CHEP Summary September 7, 2007Posted by gordonwatts in computers, Conference.
I’ve spent this week in Victoria, Canada attending the Computers in High Energy Physics (CHEP) conference. At one time this was my favorite conference (more on that in a later post). I’ve been writing up day summaries, which I’ll post this weekend, but thought I should get my personal conference summary out before the actual conference summary just to see how it compares. 🙂
First, the vendor talks (ibm, sgi, intel) were some of the best talks given. They were given nice long talks in the plenary sessions and all the companies sent excellent speakers. I think these were the best vendor talks I’ve ever seen. It was fascinating to see the different takes each company had on the future of computing: ibm: lots slow cores, little memory, sgi: evolve the current technology to its limits: pack 1000’s of cores into a single rack, intel: 80 cores on a single chip, one or two big cores with all the bells and whistles and lots of little cores that run more slowly.
Power, Moore’s law, and Heat dominated the plenary sessions. Every computing facility is feeling the pain. No one has figured out how to solve this. For the near future we will be moving towards tricks — like Sun’s black box computing. Longer term some real change in technology.
Performance & The Multi-Core Future
It seems a given that as we head towards the multi-core future we will need to change the way we write code. The memory bandwidth in and out of a chip will increase more slowly than the number of flops that chip will be capable of — so less data per flop will be a problem! It isn’t obvious we can rewrite our code to run multi-threaded: that is a huge amount of work. Further, I think we don’t have enough data on processor performance to really understand if that would help (though it seems like it would).

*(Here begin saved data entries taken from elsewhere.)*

(** ** Chat: lookup *)

(** The index holds, under each label, the last thread of the list that
    carries it. *)
Lemma thread_dict_of_lookup (threads : list Thread.t) (k : string) :
  Chat.thread_dict_of threads !! k = last (filter (λ t, label t = k) threads).
Proof.
  unfold Chat.thread_dict_of.
  induction threads as [|x threads IH] using rev_ind; [done|].
  rewrite foldl_snoc, filter_app, filter_cons, filter_nil.
  fold (label x). destruct (decide (label x = k)) as [Hk|Hk].
  - rewrite Hk, lookup_insert_eq. by rewrite last_snoc.
  - rewrite lookup_insert_ne by done. by rewrite app_nil_r.
Qed.

Lemma thread_dict_of_Some (threads : list Thread.t) (k : string) (t : Thread.t) :
  Chat.thread_dict_of threads !! k = Some t → t ∈ threads ∧ label t = k.
Proof.
  rewrite thread_dict_of_lookup. intros H.
  assert (Hin : t ∈ filter (λ t, label t = k) threads).
  { destruct (filter _ threads) as [|y l] using rev_ind; [done|].
    rewrite last_snoc in H. injection H as ->.
    apply elem_of_app. right. by apply list_elem_of_singleton. }
  by apply list_elem_of_filter in Hin as [? ?].
Qed.

Lemma thread_dict_of_None (threads : list Thread.t) (k : string) :
  Chat.thread_dict_of threads !! k = None ↔ ∀ t, t ∈ threads → label t ≠ k.
Proof.
  rewrite thread_dict_of_lookup, last_None. split.
  - intros H t Ht Hk.
    assert (Hin : t ∈ filter (λ t, label t = k) threads)
      by by apply list_elem_of_filter.
    rewrite H in Hin. by apply elem_of_nil in Hin.
  - intros H. destruct (filter _ threads) as [|t l] eqn:Hf; [done|].
    assert (Hin : t ∈ filter (λ t, label t = k) threads)
      by (rewrite Hf; apply elem_of_cons; by left).
    apply list_elem_of_filter in Hin as [Hk Ht]. by destruct (H t Ht).
Qed.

To that end there was only one talk (that I saw) that really looked at performance of some of our large reconstruction programs and simulation programs. The result? On a CPU with a 500 GB/sec bus (or was it 50? I can’t remember) the reconstruction program of CMS is using only 40 MB/sec!! If that is true, we will have no trouble scaling up to 80 cores given the current memory bandwidth. Further, the CPU is idle of about 60% of the time (it can process 4 instructions at once, on average it is doing 1.2).
At the start of this conference I was convinced that we were going to have to alter our programming model. But now I think there is a lot of work we can do with our current installed base in the form of optimization. By the next CHEP I expect a lot more studies of this sort. It was sad that so many of us (myself included) talked without really having too much data. We may still have to alter how we approach things — but there is more to be gained in our current frameworks.
I also predict that people working on offline software will be now asked to move away from creating random objects all the time – in some places in the CMS code over 1 million news and deletes were occurring per second! Ack!!
It is hard for me to tell any difference year to year. But the consensus seems to be funding is “dead” and we need to get on with distributed computing. Oh, and, as in every year, stability is a must (sheesh). I think that with funding drying up organizations like OSG will be disfavored and large installations, centrally and professionally managed, like TerraGRID will become the norm. GRID software will still exist so people can “easily” run on these different large centers.
I also think, give the continuing addition of layers of complexity, that user analysis will not occur on the GRID. ROOT tuples (or something similar) will be produced, downloaded to your local 10 TB cluster, and then run locally.
Resistance is no longer an option — we have all been assimilated. It is very nice to see ROOT finally ripping itself apart and putting itself back together in a more modular and separable way. What prompted this? Slow start up times and memory usage. Awesome! Lots of other efficiency improvements and I/O improvements are getting made as well.
I can’t tell how PROOF is coming along. There are now some real installations, but it hasn’t really started to spread. The problem is that at almost every CHEP this has been the case. Unfortunately, from my point of view, PROOF cluster design still is a big iron design. Hopefully it will get simpler as time passes.
There wasn’t enough of this at CHEP. I like CHEP because it straddles Physics and Computer Science. It feels more and more CS like, and less and less physics like. There were some interesting talks — for example integrating advanced separation techniques (like Decision Trees) into ROOT.
There was plenty more going on, but in the few minutes I had to dash this off this is what came to mind. It was a good conference (other than the lousy network access)! Food in Victoria is also really good!